Okay... So I like dressing-up in rubber clothes. So what? And, my culinary tastes might seem strange to some people... but I have particular penchant for cucumbers. Which brings me to the matter of my sexual preferences, which I know might seem strange to some people, but group sex with dwarfs, midgets, and pygmies is only a ‘small’ perversion compared to the other matter... And the magistrate was particularly understanding when I explained that running naked through our local park wearing crotchless fluffy underwear on my head and brandishing a rubber toy in each hand is an ancient pagan custom and...

Oh shit! Wrong Forum!

Please ignore all of the above.
HAPPY NEW YEAR Vapers!.

Reactions: Like 1 | Winner 8 | Funny 4


----------



## ARYANTO (1/1/20)

@Adephi - Happy 2020 to you too , may it be the best year ever !~

Reactions: Like 4


----------



## Resistance (1/1/20)

Adephi said:


> NOTICE OF MY INTENTION TO LEAVE THE FORUM.
> 
> It may or may not be disappointing to some people to know that I have decided to leave this forum, I am sick and tired of the constant criticisms and purile remarks about things that have nothing to do with anyone else but me.
> 
> ...


I hope that was not your new year's resolution to run in the streets with rubber toys in your hands.
It's better when you hang them around your neck while running you can even catch them with your teeth that way...

Picture that!.
(Laughing out so bliksem loud right now).
Happy new year to you and your family too bro!

Reactions: Funny 3 | Dislike 1


----------



## Hooked (1/1/20)

Nice one @Adephi! Thanks for giving us a good laugh with which to start 2020!!

Reactions: Like 1 | Agree 1


----------



## Adephi (1/1/20)

Glad you all had a laugh!

I have no intention to leave this group. Even though we disagree sometimes I see it as constructive and not offensive.

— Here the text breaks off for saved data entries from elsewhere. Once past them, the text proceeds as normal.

(** X15.  However many termination signals arrive, only the first one
    acts: delivering a signal and then any further signals leaves the
    worker as the first signal alone left it. *)
Theorem deliver_first_signal_only (signum : Z) (signums : list Z) (rt : Runtime) :
  deliver (signum :: signums) rt = _handler signum rt.
Proof. apply deliver_cons. Qed.

(** X16.  The signal handler only adds: the tasks already on the loop
    and the records already logged are kept, in their order, in front
    of what the handler adds. *)
Theorem deliver_keeps_history (signums : list Z) (rt : Runtime) :
  loop_tasks rt `prefix_of` loop_tasks (deliver signums rt) ∧
  logged rt `prefix_of` logged (deliver signums rt).
Proof.
  destruct signums as [|signum signums]; [done|].
  rewrite deliver_cons.
  unfold _handler. destruct (default false (_is_shutting_down rt)); [done|].
  simpl. split; by apply prefix_app_r.
Qed.

(** X17.  From the first signal on a running worker with an empty loop
    to the end of the process: however many signals follow, the loop
    makes exactly one call of [exit_process], and the status it passes to
    [sys.exit] is 1 if [broker.shutdown()] raised and 0 if it returned. *)
Theorem deliver_exit_status (signum : Z) (signums : list Z) (rt : Runtime)
    (shutdown : res value) (all_tasks : list nat) :
  default false (_is_shutting_down rt) = false ->
  loop_tasks rt = [] ->
  exit_status <$> exit_calls shutdown all_tasks (deliver (signum :: signums) rt)
  = [if raised shutdown then 1 else 0].
Proof.
  intros Hrun Hempty. rewrite deliver_cons.
  unfold _handler, exit_calls. rewrite Hrun, Hempty. simpl.
  by destruct shutdown.
Qed.

Lemma deliver_exit_status_witness :
  exit_status <$> exit_calls (Raise (Exc (OtherError "ConnectionError") "lost")) [1%nat; 2%nat]
                    (deliver [15; 2; 15] Demo.fresh)
  = [1].
Proof.
  apply (deliver_exit_status 15 [2; 15] Demo.fresh); reflexivity.
Defined.

(** ** What the hooks after the call see *)

(** X18.  [parse_params] changes the message in place, so the
    [post_execute] hooks receive the message with the converted
    arguments, not the one [pre_execute] returned: for a registered task
    whose message decodes and whose call yields a result, the handling of
    the message ends as the [post_execute] hooks do on the converted
    message and that result. *)
Theorem post_execute_sees_converted_message
    (parse_obj_as : annot -> value -> res value) (broker : AsyncBroker)
    (cli_args : TaskiqArgs) (task_signatures : gmap string Signature)
    (message : BrokerMessage) (task : AsyncTaskiqDecoratedTask)
    (decoded taskiq_msg taskiq_msg' : TaskiqMessage)
    (events : list event) (result : TaskiqResult) :
  available_tasks broker !! bm_task_name message = Some task ->
  formatter_loads broker message = Ret decoded ->
  run_pre_execute (middlewares broker) decoded = Ret taskiq_msg ->
  run_task parse_obj_as (original_func task)
    (task_signatures !! bm_task_name message) taskiq_msg
    (log_collector_format cli_args) (Some (middlewares broker))
  = (events, taskiq_msg', Ret result) ->
  taskiq_msg' =
    (parse_params parse_obj_as (task_signatures !! bm_task_name message) taskiq_msg).1 ∧
  (handle_message parse_obj_as broker cli_args task_signatures message).2
  = match run_post_execute (middlewares broker) taskiq_msg' result with
    | Ret _ => None
    | Raise e => Some (Exception e)
    end.
Proof.
  intros Hknown Hloads Hpre Hrun. split.
  - exact (run_task_is_message parse_obj_as _ _ _ _ _ _ _ _ Hrun).
  - unfold handle_message. rewrite Hknown, Hloads, Hpre, Hrun.
    destruct (run_post_execute _ _ _); [|done].
    by destruct (result_backend_set_result _ _ _).
Qed.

Here's to great and prosperous 2020's for everybody!

Reactions: Winner 3


----------



## Raindance (2/1/20)

Adephi said:


> NOTICE OF MY INTENTION TO LEAVE THE FORUM.
> 
> It may or may not be disappointing to some people to know that I have decided to leave this forum, I am sick and tired of the constant criticisms and purile remarks about things that have nothing to do with anyone else but me.
> 
> ...


Pssst! What forum is that? Asking for a friend...

Regards

Reactions: Funny 7


----------



## Puff the Magic Dragon (5/1/20)

Dear @Raindance 

It has been quite some time since I asked you to find out about that "special forum".

Have you just forgotten to ask or is it so special that you have to be invited to join it.

Looking forward to hearing from you soon.

Yours in rubber (pun intended)

Puff

Reactions: Funny 3


----------



## Raindance (5/1/20)

Puff the Magic Dragon said:


> Dear @Raindance
> 
> It has been quite some time since I asked you to find out about that "special forum".
> 
> ...


Their membership criteria is rather demanding. You need to have a minimum of ISDN with VPN and I’ve got neither of those diseases.

Regards

Reactions: Funny 3


----------